“We are no longer working on the model of Reed Expo: here, we offer the Champ de Mars and the Eiffel Tower. It is…the opportunity to free oneself from the tyranny of the square metre.”


Covid-19 and its latest volley of variants may yet scupper the April 22-24 Paris Book Festival, as the Paris Book Fair is now to be known, but the French publishing industry has cause to rejoice at the changes being introduced, that too will hopefully guide other publishing event organisers globally.

Let’s start with the name. Fair? Festival? Does it really matter?

Well, yes, and muchly so. A fair (as opposed to a fun-fair) denotes a sales event, which of course is what these events are for, but as we’ve seen with Frankfurt, London, the late Book Expo and past Paris book fairs, there’s so much focus by the event showrunner on selling floor space to exhibitors that the product – the book and its associated rights – are almost relegated to widget status.

A festival, by contrast, denotes a celebration of the product in its own right, and that is the key pivot in the plans for the Paris Book Festival in 2022 and hereafter.

The 2022 event is, since September 2021, being managed by Paris Livres Events, a subsidiary of SNE (SA), the French Publishers Association (Syndicat national de l’édition) and led by Jean-Baptiste Passé.

Reed Expo France, the French counterpart to the organisers of the London Book Fair, that has run the Paris Book Fair in recent years, is nowhere to be seen. When the contract expired the opportunity to get rid of Reed Expo was grabbed with both hands. And Jean-Baptiste Passé makes no secret of his delight to see the back of Reed Expo and its “tyranny of the square metre”.

As reported by Actualitté, the new Paris Book Festival intends to cover costs but is not being run for profit. In Passé’s words:

We have no fixed profitability objective, only that of bringing back the greatest number of publishers: it is a question of seducing the players and presenting a unifying event for the profession (and that) the authors and the publishers are satisfied.

Just in case we haven’t got the message, Passé adds:

We are no longer working on the model of Reed Expo: here, we offer the Champ de Mars and the Eiffel Tower. It is…the opportunity to free oneself from the tyranny of the square metre.

The event, says Passé, is centred on publishers and there will be no commercial sale of floor space to non-publishing bodies as has happened in the past as ReedPop sought to boost its profits.

Read the full post in Actualitté for further insights into the plans for the Paris Book Festival 2022.

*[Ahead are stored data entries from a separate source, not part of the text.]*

Lemma act_mirrored st a :
  ImageGeneratorView.stores a = true → mirrored st → mirrored (ImageGeneratorView.act st a).
Proof.
  intros Hstores Hst.
  destruct a as [| p r | now response quota | index | confirmed]; cbn [ImageGeneratorView.act].
  - unfold ImageGeneratorView.mount. destruct Hst as [Hsome | [Hnone Hempty]].
    + rewrite Hsome. by left.
    + rewrite Hnone. by right.
  - exact Hst.
  - unfold handleGenerate. destruct (negb _); [exact Hst |].
    destruct (GeminiService.generateImage response) as [url | e]; [| exact Hst].
    destruct quota as [e |]; [done |]. by left.
  - destruct (history st !! index); exact Hst.
  - unfold handleClearHistory. destruct confirmed; [by right | exact Hst].
Qed.

Lemma run_bounded acts st : bounded st → bounded (ImageGeneratorView.run acts st).
Proof.
  revert st. induction acts as [| a acts IH]; intros st Hst; [done |].
  apply IH. by apply act_bounded.
Qed.

Lemma run_mirrored acts st :
  forallb ImageGeneratorView.stores acts = true → mirrored st →
  mirrored (ImageGeneratorView.run acts st).
Proof.
  revert st. induction acts as [| a acts IH]; intros st Hacts Hst; [done |].
  cbn [forallb] in Hacts. apply andb_true_iff in Hacts as [Ha Hacts].
  apply IH; [done |]. by apply act_mirrored.
Qed.

Lemma reload_mirrored st :
  mirrored st →
  history (ImageGeneratorView.mount (ImageGeneratorView.initial (stored st))) = history st.
Proof.
  unfold ImageGeneratorView.mount. cbn [stored ImageGeneratorView.initial].
  by intros [-> | [-> ->]].
Qed.

(** From a store that holds at most 20 records, and whatever happens in
    the view afterwards (edits, generations that succeed or fail,
    selections, clearing): the history never has more than 20 records; and
    as long as storing does not fail, a reload of the view shows the very
    history it shows now. *)
Theorem gallery_survives_reload
    (acts : list ImageGeneratorView.Action) (stored0 : option (list ImageHistoryItem)) :
  (∀ h, stored0 = Some h → length h ≤ 20) →
  length (history (ImageGeneratorView.run (ImageGeneratorView.Mount :: acts)
                     (ImageGeneratorView.initial stored0))) ≤ 20
  ∧ (forallb ImageGeneratorView.stores acts = true →
     history
       (ImageGeneratorView.mount
          (ImageGeneratorView.initial
             (stored (ImageGeneratorView.run (ImageGeneratorView.Mount :: acts)
                        (ImageGeneratorView.initial stored0)))))
     = history (ImageGeneratorView.run (ImageGeneratorView.Mount :: acts)
                  (ImageGeneratorView.initial stored0))).
Proof.
  intros Hstored0.
  change (ImageGeneratorView.run (ImageGeneratorView.Mount :: acts)
            (ImageGeneratorView.initial stored0))
    with (ImageGeneratorView.run acts
            (ImageGeneratorView.mount (ImageGeneratorView.initial stored0))).
  assert (Hbounded : bounded (ImageGeneratorView.mount (ImageGeneratorView.initial stored0))).
  { unfold ImageGeneratorView.mount. cbn [stored ImageGeneratorView.initial].
    destruct stored0 as [h |]; split; cbn;
      [by apply Hstored0 | exact Hstored0 | lia | done]. }
  assert (Hmirrored : mirrored (ImageGeneratorView.mount (ImageGeneratorView.initial stored0))).
  { unfold ImageGeneratorView.mount. cbn [stored ImageGeneratorView.initial].
    destruct stored0 as [h |]; [by left | by right]. }
  split; [by apply run_bounded |].
  intros Hacts. apply reload_mirrored. by apply run_mirrored.
Qed.

(** A stored record, then: two generations around a failed one, a
    selection, and clearing declined. *)
Definition old_record : ImageHistoryItem :=
  {| id := 5; item_prompt := "a dog"; url := "data:image/jpeg;base64,RE9H";
     item_aspectRatio := Square |}.

Definition gallery_actions : list ImageGeneratorView.Action :=
  [ImageGeneratorView.Edit "a cat" Landscape;
   ImageGeneratorView.Generate 10 (Fulfilled (Some ["QUJD"])) None;
   ImageGeneratorView.Generate 11 (Rejected (OtherValue None)) None;
   ImageGeneratorView.Select 1;
   ImageGeneratorView.Generate 12 (Fulfilled (Some ["REVG"])) None;
   ImageGeneratorView.Clear false].
(** C8: with [VOTE_WINDOW_HOURS] not set the window is 72 hours, and a
    request without [vote_start_at], served while the clock reads a valid
    datetime at least three days before the last representable day, gets a
    document whose status is [in_voting], whose [vote_start_at] is the clock
    reading, whose [vote_end_at] is 72 hours after it, and whose counts are
    zero for exactly the five options; that document is what is stored
    under the new identifier. *)
Theorem create_product_defaults_C8 (getenv : string → option string)
    (now : datetime) (payload : ProductIn.t) (w : World OID) :
  getenv "VOTE_WINDOW_HOURS" = None →
  ProductIn.vote_start_at payload = None →
  datetime_ok now = true →
  (wall now / DAY + 3 ≤ MAXORDINAL)%Z →
  DEFAULT_WINDOW_HOURS getenv = Some 72%Z ∧
  ∃ w' pid doc,
    create_product id_str new_id 72 now payload w = (w', Return (pid, doc)) ∧
    Product.status doc = Some "in_voting" ∧
    Product.vote_start_at doc = now ∧
    Product.vote_end_at doc
    = mk_datetime (wall now + 72 * 3600 * 1000000) (tzinfo now) ∧
    Product.counts doc = Some zero_counts ∧
    (∀ k, zero_counts !! k
          = if decide (k ∈ option_key <$> all_options) then Some 0%Z else None) ∧
    pid = id_str (new_id (db_product w)) ∧
    db_product w' !! new_id (db_product w) = Some doc ∧
    manager w' = manager w.
Proof.
  intros Hunset Hstart Hnow Hroom.
  split; [by apply DEFAULT_WINDOW_HOURS_unset|].
  unfold create_product. rewrite Hstart.
  change (timedelta_hours 72) with (@Return Z (3 * DAY)%Z).
  cbn [default]. unfold datetime_add.
  assert (datetime_ok (mk_datetime (wall now + 3 * DAY) (tzinfo now)) = true) as ->.
  { unfold datetime_ok in *. cbn [wall].
    rewrite Z.div_add by done.
    apply andb_true_iff in Hnow as [Hlo Hhi].
    apply andb_true_iff. split; [apply Z.ltb_lt|apply Z.leb_le].
    - apply Z.ltb_lt in Hlo. lia.
    - lia. }
  unfold create_document.
  eexists _, _, _. split; [reflexivity|]. cbn.
  split_and!; try done.
  - apply zero_counts_lookup.
  - apply lookup_insert_eq.
Qed.

End CreateProduct.

(** ** The theorems at work in the concrete setting *)

Lemma cast_vote_increments_C1_witness :
  ∃ w' counts' calls,
    cast_vote Demo.ObjectId Demo.now Demo.second_fails Demo.pid
      (Demo.vote raffle) Demo.world
    = (w', Return (mk_response true counts'), calls) ∧
    counts' !! "raffle" = Some 1%Z ∧
    (∀ k, k ≠ "raffle" → counts' !! k = zero_counts !! k) ∧
    db_product w' !! Demo.pid = Some (Product.set_counts counts' Demo.product) ∧
    (∀ i, i ≠ Demo.pid → db_product w' !! i = db_product Demo.world !! i) ∧
    manager w' = manager Demo.world.
Proof.
  apply (cast_vote_increments_C1 Demo.ObjectId Demo.now Demo.second_fails Demo.pid
           (Demo.vote raffle) Demo.world Demo.pid Demo.product zero_counts 0%Z);
    reflexivity.
Defined.

Lemma cast_vote_not_in_voting_C2_witness :
  cast_vote Demo.ObjectId Demo.now Demo.all_delivered Demo.pid (Demo.vote auction)
    (Demo.world_of (Demo.stored "sold" zero_counts))
  = (Demo.world_of (Demo.stored "sold" zero_counts),
     Raise (HTTPException 400 "Voting not active"), []).
Proof.
  apply (cast_vote_not_in_voting_C2 Demo.ObjectId Demo.now Demo.all_delivered Demo.pid
           (Demo.vote auction) (Demo.world_of (Demo.stored "sold" zero_counts))
           Demo.pid (Demo.stored "sold" zero_counts));
    [reflexivity|reflexivity|discriminate].
Defined.

(** The option check is not reached when the status check fails: for a
    [draft] product whose counts lack [raffle], a vote for [raffle] gets the
    status check's error, which is not ["Invalid option"]. *)
Lemma cast_vote_unknown_option_C3_counterexample :
  Demo.partial_counts !! option_key raffle = None ∧
  cast_vote Demo.ObjectId Demo.now Demo.all_delivered Demo.pid (Demo.vote raffle)
    (Demo.world_of (Demo.stored "draft" Demo.partial_counts))
  = (Demo.world_of (Demo.stored "draft" Demo.partial_counts),
     Raise (HTTPException 400 "Voting not active"), []) ∧
  HTTPException 400 "Voting not active" ≠ HTTPException 400 "Invalid option".
Proof. split_and!; [reflexivity|reflexivity|discriminate]. Qed.

Lemma cast_vote_unknown_option_C3_witness :
  cast_vote Demo.ObjectId Demo.now Demo.all_delivered Demo.pid (Demo.vote raffle)
    (Demo.world_of (Demo.stored "in_voting" Demo.partial_counts))
  = (Demo.world_of (Demo.stored "in_voting" Demo.partial_counts),
     Raise (HTTPException 400 "Invalid option"), []).
Proof.
  apply (cast_vote_unknown_option_C3 Demo.ObjectId Demo.now Demo.all_delivered Demo.pid
           (Demo.vote raffle) (Demo.world_of (Demo.stored "in_voting" Demo.partial_counts))
           Demo.pid (Demo.stored "in_voting" Demo.partial_counts));
    reflexivity.
Defined.

Lemma broadcast_failure_isolated_C5_witness :
  let m := mk_message "votes.update" Demo.pid zero_counts Demo.now in
  (broadcast Demo.second_fails Demo.pid m (manager Demo.world)).*1 = [1; 2; 3] ∧
  broadcast Demo.second_fails Demo.pid m (manager Demo.world) !! 1 = Some (2, false) ∧
  (cast_vote Demo.ObjectId Demo.now Demo.second_fails Demo.pid (Demo.vote raffle)
     Demo.world).1
  = (cast_vote Demo.ObjectId Demo.now Demo.all_delivered Demo.pid (Demo.vote raffle)
       Demo.world).1.
Proof.
  intros m.
  destruct (broadcast_failure_isolated_C5 Demo.ObjectId Demo.second_fails Demo.pid m
              (manager Demo.world) 1 2 Demo.now Demo.second_fails Demo.all_delivered
              Demo.pid (Demo.vote raffle) Demo.world) as (Hloop & Hsame & _).
  destruct Hloop as [Hall Hfailed]; [reflexivity|reflexivity|].
  split_and!; [exact Hall|exact Hfailed|exact Hsame].
Defined.

Lemma broadcast_counts_monotone_C7_witness :
  create_product Demo.id_str Demo.new_id 72 Demo.now Demo.payload
    (mk_world ∅ (manager Demo.world))
  = (Demo.world, Return (Demo.pid, Demo.product)) ∧
  ∃ w',
    cast_votes Demo.ObjectId Demo.pid
      [(Demo.now, Demo.second_fails, Demo.vote raffle);
       (Demo.now, Demo.all_delivered, Demo.vote raffle)] Demo.world
    = (w',
       [Return (mk_response true (<["raffle" := 1%Z]> zero_counts));
        Return (mk_response true (<["raffle" := 2%Z]> zero_counts))],
       [mk_call Demo.pid
          (mk_message "votes.update" Demo.pid (<["raffle" := 1%Z]> zero_counts) Demo.now)
          [(1, true); (2, false); (3, true)];
        mk_call Demo.pid
          (mk_message "votes.update" Demo.pid (<["raffle" := 2%Z]> zero_counts) Demo.now)
          [(1, true); (2, true); (3, true)]]) ∧
    db_product w' !! Demo.pid
    = Some (Product.set_counts (<["raffle" := 2%Z]> zero_counts) Demo.product).
Proof.
  split; [reflexivity|].
  destruct (broadcast_counts_monotone_C7 Demo.ObjectId Demo.pid [] Demo.world)
    as [_ Hscenario].
  destruct (Hscenario Demo.pid Demo.product zero_counts 0%Z
              Demo.now Demo.second_fails (Demo.vote raffle)
              Demo.now Demo.all_delivered (Demo.vote raffle)
              eq_refl eq_refl eq_refl eq_refl eq_refl eq_refl eq_refl)
    as (w' & Hrun & Hdb & _).
  exists w'. split; [exact Hrun|exact Hdb].
Defined.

Amid all the positives, digital falls largely by the wayside. It would appear there is no Plan B should circumstances means a physical event cannot proceed next year.

That’s perhaps understandable as the new management tries to find its feet, but the real story here today is, as Passé puts it, the end of the tyranny of the square metre.

A book fair/festival being run by publishers for publishers comes with its own challenges (self-interest of the dominant parties, for example, that are perhaps evidenced by the absence of a serious digital element this time around) but is a big step up from being run by a commercial events organiser where publisher interest comes second to the organisers’ bottom line.